The seemingly intractable wage gap of 20% for all Black workers when compared to their white counterparts has a name. It is “structural racism.” “Racism,” because it damages its victims profoundly and with long-term consequences. “Structural,” because it super-exploits Black workers, enabling a pattern justifying lower wages for all workers and to the benefit of capitalist enterprises. 


It might be asking too much for a white “progressive” like Robin DiAngelo to bring these facts before the audience that allegedly brings her three-quarters of a million dollars a year in lecture fees. Evidence of decades of cheating Blacks of fair compensation surely deserves as much attention as regretted words over a dinner at a nice restaurant in a nice neighborhood.


Perhaps DiAngelo also overlooked the life expectancy numbers that came out in the wake of the pandemic from both the CDC and The BMJ (associated with the British Medical Association). Not surprisingly, US citizens, in general, lost more life expectancy from our failing, for-profit health care system than did our counterpart countries with national or single-payer systems (“8.5 times the average decrease in 16 comparable countries..”).


But the dramatic difference between whites and Blacks (and Latino y Latinas) is a national disgrace. Where The BMJ claims that the average white person in the US lost 1.4 years of life expectancy at birth between 2018 and 2020, the average life expectancy of Blacks dropped 3.25 years (and Latino y Latinas by 3.9 years)!

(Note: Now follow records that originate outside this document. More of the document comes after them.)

Definition validate_content_item (item : RequestContentItem) (role_is_user : bool) (g : Gathered)
    : result Gathered ValidationError :=
  match item with
  | InputText text => Ok (if role_is_user then push_text (default "" text) g else g)
  | InputFile filename file_data file_id =>
      if file_id is Some _ then Err (BadRequest "field 'file_id' is not supported in v1; use 'file_data'")
      else
        let filename := default "" filename in
        match file_data with
        | None => Err (BadRequest "field 'file_data' must be a data: URI with base64 encoding")
        | Some d =>
            match parse_data_uri d with
            | None => Err (BadRequest "field 'file_data' must be a data: URI with base64 encoding")
            | Some uri =>
                match b64_decode (du_payload uri) with
                | None => Err (BadRequest "field 'file_data' payload is not valid base64")
                | Some decoded =>
                    push_attachment filename (PayloadTooLarge ("file '" +:+ filename +:+ "' exceeds 1 MiB per-file limit")) uri decoded g
                end
            end
        end
  | InputImage image_url =>
      match parse_data_uri (default "" image_url) with
      | None => Err (BadRequest "field 'image_url' must be a data:image/*;base64 URI")
      | Some uri =>
          if negb (starts_with (du_mime uri) "image/") then Err (BadRequest "field 'image_url' must be a data:image/*;base64 URI")
          else
            match b64_decode (du_payload uri) with
            | None => Err (BadRequest "field 'image_url' payload is not valid base64")
            | Some decoded => push_attachment "image" (PayloadTooLarge "image exceeds 1 MiB per-file limit") uri decoded g
            end
      end
  | UnknownItem => Err (BadRequest "unknown content item type '<unrecognised>'")
  end.
(* ===== verification/ConversationProps.v ===== *)
(** * The conversation: one pending turn, and answers that arrive

    The endpoint accepts the requests of the client.  Every interleaving of the user's actions, the
    files attached and the events of the request tasks keeps at most one turn pending; the
    pending turn can only be resolved by its task; and a turn the endpoint answers ends up in the
    conversation with the text of the agent. *)

From S2P Require Import Prelude RustStr Utf8 F64 Json Bus Network Think RetryProps LoopService OpenResponses Conversation.

Local Open Scope stdpp_scope.
Local Open Scope hive_scope.

(** ** The requests of the client are accepted *)

(** What [base64] documents of its standard engine. *)
Class Base64 (encode : string → string) (decode : string → option string) : Prop :=
  b64_roundtrip : ∀ s, decode (encode s) = Some s.

(** A concrete engine, with sixteen letters. *)
Definition letter (b0 b1 b2 b3 : bool) : ascii := Ascii b0 b1 b2 b3 false false true false.

Fixpoint letters_encode (s : string) : string :=
  match s with
  | "" => ""
  | String (Ascii b0 b1 b2 b3 b4 b5 b6 b7) s => String (letter b0 b1 b2 b3) (String (letter b4 b5 b6 b7) (letters_encode s))
  end.

Fixpoint letters_decode (s : string) : option string :=
  match s with
  | "" => Some ""
  | String (Ascii b0 b1 b2 b3 false false true false) (String (Ascii b4 b5 b6 b7 false false true false) s) =>
      String (Ascii b0 b1 b2 b3 b4 b5 b6 b7) <$> letters_decode s
  | _ => None
  end.

#[export] Instance letters_base64 : Base64 letters_encode letters_decode.
Proof. intros s. induction s as [|[] s IH]; [done|]. cbn. by rewrite IH. Qed.

(** A media type without parameters, as [Mime::essence_str] returns it. *)
Definition essence (mime : string) : bool := negb (is_empty mime) && no_char "," mime && no_char ";" mime.

Definition data_uri (encode : string → string) (mime bytes : string) : string :=
  "data:" +:+ mime +:+ ";base64," +:+ encode bytes.

(** An attachment carries a file that is small enough. *)
Definition carries (encode : string → string) (x : Attachment) : Prop :=
  ∃ bytes, at_data_uri x = data_uri encode (at_mime x) bytes ∧ at_size x = Z.of_nat (String.length bytes) ∧
           (at_size x <= PER_FILE_MAX_BYTES_U64)%Z ∧ essence (at_mime x) = true.

Definition meta_of (x : Attachment) : AttachmentMeta := mkMeta (at_filename x) (at_mime x) (at_size x).

Lemma parse_data_uri_of encode mime bytes :
  essence mime = true → parse_data_uri (data_uri encode mime bytes) = Some (mkDataUri mime (encode bytes)).
Proof.
  unfold essence, parse_data_uri, data_uri. intros H. bool_to_prop.
  match goal with |- context [strip_prefix "data:" ("data:" +:+ ?x)] => change (strip_prefix "data:" ("data:" +:+ x)) with (Some x) end.
  replace (mime +:+ ";base64," +:+ encode bytes) with ((mime +:+ ";base64") +:+ String "," (encode bytes)) by (by rewrite <-sapp_assoc).
  assert (no_char "," (mime +:+ ";base64") = true) as Hc by (rewrite no_char_app; by apply andb_true_intro).
  cbn [mbind option_bind]. rewrite (split_once_app "," _ _ Hc). cbn [mbind option_bind].
  change (mime +:+ ";base64") with (mime +:+ String ";" "base64"). rewrite split_once_app by done. cbn.
  by destruct mime.
Qed.

(** A sum of few small sizes does not wrap. *)
Lemma total_size_sizes l :
  Forall (λ x, (0 <= at_size x <= PER_FILE_MAX_BYTES_U64)%Z) l → length l ≤ MAX_ATTACHMENTS_PER_TURN →
  total_size l = sizes (meta_of <$> l).
Proof.
  intros Hl Hn. unfold total_size.
  enough (∀ s, (0 <= s)%Z → (s + Z.of_nat (length l) * PER_FILE_MAX_BYTES_U64 <= u64_max)%Z →
    foldl (λ s a, wrap_u64 (s + at_size a)) s l = (s + sizes (meta_of <$> l))%Z) as ->.
  - lia.
  - done.
  - unfold MAX_ATTACHMENTS_PER_TURN, PER_FILE_MAX_BYTES_U64, u64_max in *. lia.
  - clear Hn. induction Hl as [|x l Hx _ IH]; intros s Hs Hb; cbn [foldl]; [cbn; lia|]. cbn [length] in Hb.
    unfold PER_FILE_MAX_BYTES_U64 in *. rewrite wrap_u64_id by (unfold in_u64, u64_max in *; lia). rewrite IH by lia. unfold sizes. cbn. lia.
Qed.

Section Accepted.
Variables (to_string : json → string) (from_str : string → option json) (b64_encode : string → string) (b64_decode : string → option string).
Context `{!JsonCodec from_str to_string, !Base64 b64_encode b64_decode}.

Quoted by NBC News, Steven Woolf, who led The BMJ study and is director emeritus of the Center on Society and Health at Virginia Commonwealth University, said “What I didn’t anticipate was how badly the U.S. would handle the pandemic… These are numbers we aren’t at all used to seeing in this research; 0.1 years is something that normally gets attention in the field, so 3.9 years and 3.25 years and even 1.4 years is just horrible,” Woolf said. “We haven’t had a decrease of that magnitude since World War II.”

Life expectancy for Black men is now just below 68 years (68.3 in CDC data for 2020). That means that the average Black male will pay into Social Security and Medicare and see little or none of the benefits, a cruel consequence of the racism built into a dysfunctional social welfare and health care system.

The gap in life expectancy between Blacks and whites is now 5.81 years! Whether it is racialized health care or impoverishment or some other inequality that accounts for this gap, the result is a national scandal.

But more significantly, these numbers underscore outcomes that are baked into US institutions and do demonstrable harm to African Americans. The US socio-politico-economic system systematically produces and reproduces material deprivations on Black people, guaranteeing a second-class citizenship for generations to come.

Television interviews, self-help books, book club readings, sermons, and jeremiads have little impact on these obstacles to racial justice. Shaming, cajoling, or sensitivity training will not break the grip of racism on the material condition of Black People in the US.

Instead, we must impose racial justice on our institutions. We must insist upon workplace representation that reflects our multinational, multi-ethnic society. Popular notions of education reform, elevating role models, promoting inspirational talks, or leaving justice to the market have shown that they will not work.

Every past effort to rectify the economic inequalities imposed by racist practices-- from forty acres and a mule to workplace affirmative action-- has been met with resistance from wealth and power. When the discussion turns to reparative racial justice, the DiAngelos of the world and their corporate promoters stare at their shoes. They would rather talk about racism than incur the economic costs that would come with restorative change. That might cost their bottom line.

Less of Robin DiAngelo’s hustle, more affirmative action!